Sweeney Todd: The Demon Barber of Fleet Street
Grade: B
I wish I could say that Tim Burton's adaptation of Stephen Sondheim's stage classic is "a cut above your average musical." I mean, what better praise could you give to this story of a revenge-bent barber who slits throats and leaves the leftover body parts for a purveyor of meat pies? But the quality of the songs and the storytelling is all over the map, and even the lavish, computer-enhanced production design looks hokey at times.
That said, Johnny Depp and Helena Bonham Carter are terrific. With their dark-rimmed eyes and ratty black & white hair they look like human-sized skunk twins.
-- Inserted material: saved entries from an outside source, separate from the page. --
Lemma load_client_run c s :
  exists s', load_client e c s = (Ok tt, s') /\
    sv_store s' = <[fresh_address s := loaded_client e c]> (sv_store s) /\
    sv_Clients s' = (if expired c then sv_Clients s else <[sc_ID c := fresh_address s]> (sv_Clients s)) /\
    sv_Topics s' = sv_Topics s /\ sv_events s' = sv_events s ++ load_events c.
Proof.
  set (a := fresh_address s). set (cl := loaded_client e c).
  unfold load_client, allocate, mbind, GoM_bind. fold a cl.
  set (s1 := s <| sv_store ::= <[a := cl]> |>).
  assert (H1 : sv_store s1 !! a = Some cl) by apply lookup_insert_eq.
  rewrite (look a s1 cl H1). cbv zeta. rewrite (on_client_run a _ s1 cl H1). cbn [emit modify cv_client].
  set (s2 := set_view a _ s1).
  assert (H2 : sv_store s2 !! a = Some cl) by apply lookup_insert_eq.
  assert (E2 : sv_store s2 = <[a := cl]> (sv_store s)).
  { transitivity (<[a := cl]> (<[a := cl]> (sv_store s))); [done|apply insert_insert_eq]. }
  unfold load_events, expired. fold cl. destruct (session_expires cl).
  - rewrite (ClearInflights_empty a s2 cl H2 eq_refl), (UnsubscribeClient_empty a s2 cl H2 eq_refl eq_refl).
    eexists. split; [done|]. split_and!; [exact E2|done..|]. cbn. by rewrite <- app_assoc.
  - eexists. split; [done|]. split_and!; [exact E2|done..].
Qed.

Lemma load_client_spec c s :
  named s ->
  exists s', load_client e c s = (Ok tt, s') /\ named s' /\ sv_Topics s' = sv_Topics s /\
    (forall id, client_of s' id = if decide (id = sc_ID c /\ expired c = false) then Some (loaded_client e c) else client_of s id) /\
    sv_events s' = sv_events s ++ load_events c.
Proof.
  intros Hn. destruct (load_client_run c s) as (s' & E & Est & Ecl & Et & Eev). exists s'. split; [done|].
  assert (Hf : sv_store s !! fresh_address s = None) by (apply not_elem_of_dom; exact (is_fresh (dom (sv_store s)))).
  assert (Hold : forall id a, sv_Clients s !! id = Some a -> sv_store s' !! a = sv_store s !! a).
  { intros id a Ha. destruct (Hn id a Ha) as (cl & Hcl & _). rewrite Est. apply lookup_insert_ne. congruence. }
  assert (Hnew : sv_store s' !! fresh_address s = Some (loaded_client e c)) by (rewrite Est; apply lookup_insert_eq).
  split_and!; [|done| |done].
  - intros id a. rewrite Ecl. destruct (expired c).
    + intros Ha. rewrite (Hold id a Ha). by apply Hn.
    + intros [[<- <-]|[_ Ha]]%lookup_insert_Some; [by exists (loaded_client e c)|]. rewrite (Hold id a Ha). by apply Hn.
  - intros id. unfold client_of. rewrite Ecl. destruct (decide _) as [[-> ->]|Hne].
    + by rewrite lookup_insert_eq.
    + assert (E' : (if expired c then sv_Clients s else <[sc_ID c := fresh_address s]> (sv_Clients s)) !! id = sv_Clients s !! id).
      { destruct (expired c); [done|]. apply lookup_insert_ne. intros <-. by apply Hne. }
      rewrite E'. destruct (sv_Clients s !! id) as [a|] eqn:Ea; cbn; [|done]. by rewrite (Hold id a Ea).
Qed.

Lemma loadClients_spec cs s :
  named s -> NoDup (sc_ID <$> cs) ->
  exists s', loadClients e cs s = (Ok tt, s') /\ named s' /\ sv_Topics s' = sv_Topics s /\
    (forall c, c ∈ cs -> expired c = false -> client_of s' (sc_ID c) = Some (loaded_client e c)) /\
    (forall id, (forall c, c ∈ cs -> sc_ID c = id -> expired c = true) -> client_of s' id = client_of s id) /\
    sv_events s' = sv_events s ++ (cs ≫= load_events).
Proof.
  unfold loadClients. revert s. induction cs as [|c cs IH]; intros s Hn Hnd.
  - exists s. split_and!; [done..| |done|by rewrite app_nil_r]. intros c Hc. by apply elem_of_nil in Hc.
  - rewrite fmap_cons in Hnd. apply NoDup_cons in Hnd as [Hc Hnd].
    destruct (load_client_spec c s Hn) as (s1 & E1 & Hn1 & Ht1 & Hc1 & Hev1).
    destruct (IH s1 Hn1 Hnd) as (s' & E' & Hn' & Ht' & Hc' & Hfr & Hev'). exists s'. cbn [for_each]. unfold mbind, GoM_bind.
    rewrite E1. split_and!; [done|done|congruence|..].
    + intros c' [->|Hin]%elem_of_cons Hx; [|by apply Hc']. rewrite Hfr.
      * rewrite Hc1. by rewrite decide_True.
      * intros c' Hin' Heq. exfalso. apply Hc, list_elem_of_fmap. by exists c'.
    + intros id Hid. rewrite Hfr by (intros; apply Hid; [by right|done]). rewrite Hc1.
      destruct (decide _) as [[-> Hx]|]; [|done]. rewrite (Hid c) in Hx; [done|left|done].
    + rewrite Hev', Hev1, <- app_assoc. done.
Qed.
End Clients.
Sacha Baron Cohen is great as fraudulent hair tonic vendor, though Alan Rickman treads overly familiar waters in a villainous role that's too close to Severus Snape for comfort. I've never been a big Sondheim fan, which probably accounts for my tepid response to most of the songs. A couple of numbers are wonderful, however, most notably the ones that accompany the shaving contest between Sweeney Todd and Cohen's character, and the ditty during the mass cannibalism scene when Mrs. Lovett (Bonham Carter) treats her unknowing customers to her tasty new menu offering: human meat pies.
All things considered Sweeney Todd emerges as an ambitious but underwhelming Burton effort, along the lines of Sleepy Hollow. It ain't no Pee Wee's Big Adventure or Batman Returns, that's for sure.